Data in this exercise:
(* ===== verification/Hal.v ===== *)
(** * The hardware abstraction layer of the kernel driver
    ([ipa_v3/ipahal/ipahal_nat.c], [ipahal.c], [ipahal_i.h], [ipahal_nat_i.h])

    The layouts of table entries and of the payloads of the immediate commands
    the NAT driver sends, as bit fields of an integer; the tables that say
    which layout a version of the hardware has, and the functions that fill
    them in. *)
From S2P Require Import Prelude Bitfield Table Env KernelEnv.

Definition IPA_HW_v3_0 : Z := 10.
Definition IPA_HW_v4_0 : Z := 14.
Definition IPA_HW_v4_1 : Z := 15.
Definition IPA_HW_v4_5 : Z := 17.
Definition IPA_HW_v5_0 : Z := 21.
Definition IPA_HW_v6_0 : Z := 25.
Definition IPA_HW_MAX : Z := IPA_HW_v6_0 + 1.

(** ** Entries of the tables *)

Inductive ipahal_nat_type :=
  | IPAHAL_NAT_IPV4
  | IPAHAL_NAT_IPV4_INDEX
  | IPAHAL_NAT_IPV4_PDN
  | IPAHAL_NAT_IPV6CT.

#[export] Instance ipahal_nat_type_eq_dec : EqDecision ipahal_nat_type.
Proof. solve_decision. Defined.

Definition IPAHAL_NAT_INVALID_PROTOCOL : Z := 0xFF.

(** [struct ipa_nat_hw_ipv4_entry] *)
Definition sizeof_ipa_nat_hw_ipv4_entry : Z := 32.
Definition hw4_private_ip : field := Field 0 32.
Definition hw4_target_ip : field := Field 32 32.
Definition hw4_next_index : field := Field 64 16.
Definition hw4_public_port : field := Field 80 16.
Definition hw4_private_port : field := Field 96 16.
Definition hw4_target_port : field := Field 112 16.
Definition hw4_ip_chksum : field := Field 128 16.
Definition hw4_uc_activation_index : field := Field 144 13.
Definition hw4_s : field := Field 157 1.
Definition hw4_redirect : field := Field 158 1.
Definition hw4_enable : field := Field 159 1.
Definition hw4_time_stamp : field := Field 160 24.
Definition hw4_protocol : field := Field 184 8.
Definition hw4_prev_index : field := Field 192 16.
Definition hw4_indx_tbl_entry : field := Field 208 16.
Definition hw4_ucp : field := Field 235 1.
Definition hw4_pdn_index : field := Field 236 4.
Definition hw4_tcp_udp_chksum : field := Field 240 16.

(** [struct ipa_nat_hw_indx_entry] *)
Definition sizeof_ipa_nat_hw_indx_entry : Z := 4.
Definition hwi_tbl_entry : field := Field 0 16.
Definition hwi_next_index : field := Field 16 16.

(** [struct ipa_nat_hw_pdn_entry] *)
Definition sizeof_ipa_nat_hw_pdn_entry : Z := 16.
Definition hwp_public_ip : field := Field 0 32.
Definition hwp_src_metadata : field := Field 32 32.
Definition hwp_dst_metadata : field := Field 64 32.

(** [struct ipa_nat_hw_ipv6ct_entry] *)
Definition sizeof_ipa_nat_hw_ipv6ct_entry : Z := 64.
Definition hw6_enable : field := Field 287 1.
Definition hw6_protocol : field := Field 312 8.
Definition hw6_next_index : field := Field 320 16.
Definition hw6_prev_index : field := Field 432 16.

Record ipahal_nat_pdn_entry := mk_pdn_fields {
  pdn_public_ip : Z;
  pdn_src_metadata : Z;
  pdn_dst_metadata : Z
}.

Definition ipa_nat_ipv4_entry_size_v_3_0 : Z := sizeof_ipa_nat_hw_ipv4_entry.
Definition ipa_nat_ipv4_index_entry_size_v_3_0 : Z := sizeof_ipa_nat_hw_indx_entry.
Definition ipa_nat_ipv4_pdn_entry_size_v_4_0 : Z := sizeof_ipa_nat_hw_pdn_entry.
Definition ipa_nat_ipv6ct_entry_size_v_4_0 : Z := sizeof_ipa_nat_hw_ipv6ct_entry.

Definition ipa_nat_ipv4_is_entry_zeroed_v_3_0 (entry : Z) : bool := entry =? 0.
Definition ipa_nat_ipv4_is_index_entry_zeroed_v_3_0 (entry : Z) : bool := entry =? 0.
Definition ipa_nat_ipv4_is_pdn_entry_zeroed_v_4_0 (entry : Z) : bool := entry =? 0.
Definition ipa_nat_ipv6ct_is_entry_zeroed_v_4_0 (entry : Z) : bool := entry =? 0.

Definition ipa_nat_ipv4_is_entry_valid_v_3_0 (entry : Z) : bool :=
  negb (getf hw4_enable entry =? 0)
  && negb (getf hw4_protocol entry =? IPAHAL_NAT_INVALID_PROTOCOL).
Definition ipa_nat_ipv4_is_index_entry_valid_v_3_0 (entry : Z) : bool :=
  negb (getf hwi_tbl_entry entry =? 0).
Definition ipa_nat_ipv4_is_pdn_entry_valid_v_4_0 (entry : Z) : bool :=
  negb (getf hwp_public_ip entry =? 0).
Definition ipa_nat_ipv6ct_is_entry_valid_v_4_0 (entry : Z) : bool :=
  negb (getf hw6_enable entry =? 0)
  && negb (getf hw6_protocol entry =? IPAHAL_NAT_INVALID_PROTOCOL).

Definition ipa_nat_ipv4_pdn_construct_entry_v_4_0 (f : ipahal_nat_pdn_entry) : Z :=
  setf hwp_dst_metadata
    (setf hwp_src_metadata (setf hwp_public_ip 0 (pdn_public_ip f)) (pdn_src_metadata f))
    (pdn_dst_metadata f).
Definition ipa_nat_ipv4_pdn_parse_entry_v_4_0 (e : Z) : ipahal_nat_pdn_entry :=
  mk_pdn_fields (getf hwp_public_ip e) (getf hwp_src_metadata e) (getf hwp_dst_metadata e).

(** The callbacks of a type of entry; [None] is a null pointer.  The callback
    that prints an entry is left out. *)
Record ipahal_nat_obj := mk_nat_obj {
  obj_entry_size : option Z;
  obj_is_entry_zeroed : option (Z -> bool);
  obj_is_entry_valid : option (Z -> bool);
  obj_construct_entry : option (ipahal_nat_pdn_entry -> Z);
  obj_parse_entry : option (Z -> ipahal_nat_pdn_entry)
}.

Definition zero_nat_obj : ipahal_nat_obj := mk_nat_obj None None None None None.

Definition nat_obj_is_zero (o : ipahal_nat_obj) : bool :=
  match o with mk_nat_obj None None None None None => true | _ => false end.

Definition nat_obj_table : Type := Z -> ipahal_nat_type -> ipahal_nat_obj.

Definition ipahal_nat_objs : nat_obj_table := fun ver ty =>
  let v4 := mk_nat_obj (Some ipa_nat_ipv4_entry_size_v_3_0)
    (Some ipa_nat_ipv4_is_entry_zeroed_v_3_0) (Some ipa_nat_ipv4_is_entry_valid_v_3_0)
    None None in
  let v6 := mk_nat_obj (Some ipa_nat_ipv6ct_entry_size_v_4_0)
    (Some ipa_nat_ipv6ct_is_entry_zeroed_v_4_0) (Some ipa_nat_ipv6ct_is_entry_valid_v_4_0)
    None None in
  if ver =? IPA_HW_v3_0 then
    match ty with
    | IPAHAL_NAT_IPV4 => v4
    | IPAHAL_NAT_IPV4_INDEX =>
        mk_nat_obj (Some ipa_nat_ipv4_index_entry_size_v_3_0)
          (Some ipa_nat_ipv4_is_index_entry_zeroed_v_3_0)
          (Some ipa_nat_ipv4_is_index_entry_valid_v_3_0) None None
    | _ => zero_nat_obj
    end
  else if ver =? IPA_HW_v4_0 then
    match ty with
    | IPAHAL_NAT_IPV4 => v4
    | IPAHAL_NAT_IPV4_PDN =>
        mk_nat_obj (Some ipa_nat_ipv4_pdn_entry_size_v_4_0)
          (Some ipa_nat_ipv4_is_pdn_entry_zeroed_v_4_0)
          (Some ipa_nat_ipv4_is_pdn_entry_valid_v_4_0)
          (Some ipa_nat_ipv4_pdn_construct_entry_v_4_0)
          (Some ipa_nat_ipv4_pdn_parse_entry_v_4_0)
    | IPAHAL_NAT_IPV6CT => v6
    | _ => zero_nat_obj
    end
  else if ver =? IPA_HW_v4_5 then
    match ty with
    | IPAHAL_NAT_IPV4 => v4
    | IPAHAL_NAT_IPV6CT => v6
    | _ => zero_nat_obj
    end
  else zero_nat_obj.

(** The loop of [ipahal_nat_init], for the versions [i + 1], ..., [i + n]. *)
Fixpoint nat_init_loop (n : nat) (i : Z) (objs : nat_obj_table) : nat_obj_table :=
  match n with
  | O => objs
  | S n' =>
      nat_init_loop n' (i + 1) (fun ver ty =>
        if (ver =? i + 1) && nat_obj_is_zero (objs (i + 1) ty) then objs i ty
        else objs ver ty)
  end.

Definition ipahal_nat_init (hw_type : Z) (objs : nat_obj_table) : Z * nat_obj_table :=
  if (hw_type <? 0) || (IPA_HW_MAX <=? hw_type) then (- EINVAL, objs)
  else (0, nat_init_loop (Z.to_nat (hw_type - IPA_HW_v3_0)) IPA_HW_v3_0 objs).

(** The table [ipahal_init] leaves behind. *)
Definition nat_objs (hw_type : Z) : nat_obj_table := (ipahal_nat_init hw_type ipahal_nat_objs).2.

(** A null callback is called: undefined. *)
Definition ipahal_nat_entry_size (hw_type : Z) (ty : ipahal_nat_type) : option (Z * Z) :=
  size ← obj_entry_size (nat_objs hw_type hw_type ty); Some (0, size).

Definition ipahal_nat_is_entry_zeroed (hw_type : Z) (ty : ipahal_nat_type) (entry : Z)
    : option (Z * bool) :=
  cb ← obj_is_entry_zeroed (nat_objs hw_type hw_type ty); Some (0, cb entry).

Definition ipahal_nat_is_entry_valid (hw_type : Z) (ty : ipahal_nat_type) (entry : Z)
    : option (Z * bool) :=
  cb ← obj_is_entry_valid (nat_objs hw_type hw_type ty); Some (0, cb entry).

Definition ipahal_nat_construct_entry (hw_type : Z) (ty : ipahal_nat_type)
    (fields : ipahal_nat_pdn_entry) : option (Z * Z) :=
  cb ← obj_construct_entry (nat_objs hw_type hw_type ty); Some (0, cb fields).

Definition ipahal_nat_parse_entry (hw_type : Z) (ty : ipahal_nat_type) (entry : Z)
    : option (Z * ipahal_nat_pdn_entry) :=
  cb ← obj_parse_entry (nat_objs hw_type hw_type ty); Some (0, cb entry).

Task details:
Starting at the line with "(** [struct ipa_nat_hw_pdn_entry] *)" and ending at the line with "Definition ipa_nat_ipv4_pdn_entry_size_v_4_0 : Z", print each line of the listing above exactly, with no other lines.

Exercise output:
(** [struct ipa_nat_hw_pdn_entry] *)
Definition sizeof_ipa_nat_hw_pdn_entry : Z := 16.
Definition hwp_public_ip : field := Field 0 32.
Definition hwp_src_metadata : field := Field 32 32.
Definition hwp_dst_metadata : field := Field 64 32.

(** [struct ipa_nat_hw_ipv6ct_entry] *)
Definition sizeof_ipa_nat_hw_ipv6ct_entry : Z := 64.
Definition hw6_enable : field := Field 287 1.
Definition hw6_protocol : field := Field 312 8.
Definition hw6_next_index : field := Field 320 16.
Definition hw6_prev_index : field := Field 432 16.

Record ipahal_nat_pdn_entry := mk_pdn_fields {
  pdn_public_ip : Z;
  pdn_src_metadata : Z;
  pdn_dst_metadata : Z
}.

Definition ipa_nat_ipv4_entry_size_v_3_0 : Z := sizeof_ipa_nat_hw_ipv4_entry.
Definition ipa_nat_ipv4_index_entry_size_v_3_0 : Z := sizeof_ipa_nat_hw_indx_entry.
Definition ipa_nat_ipv4_pdn_entry_size_v_4_0 : Z := sizeof_ipa_nat_hw_pdn_entry.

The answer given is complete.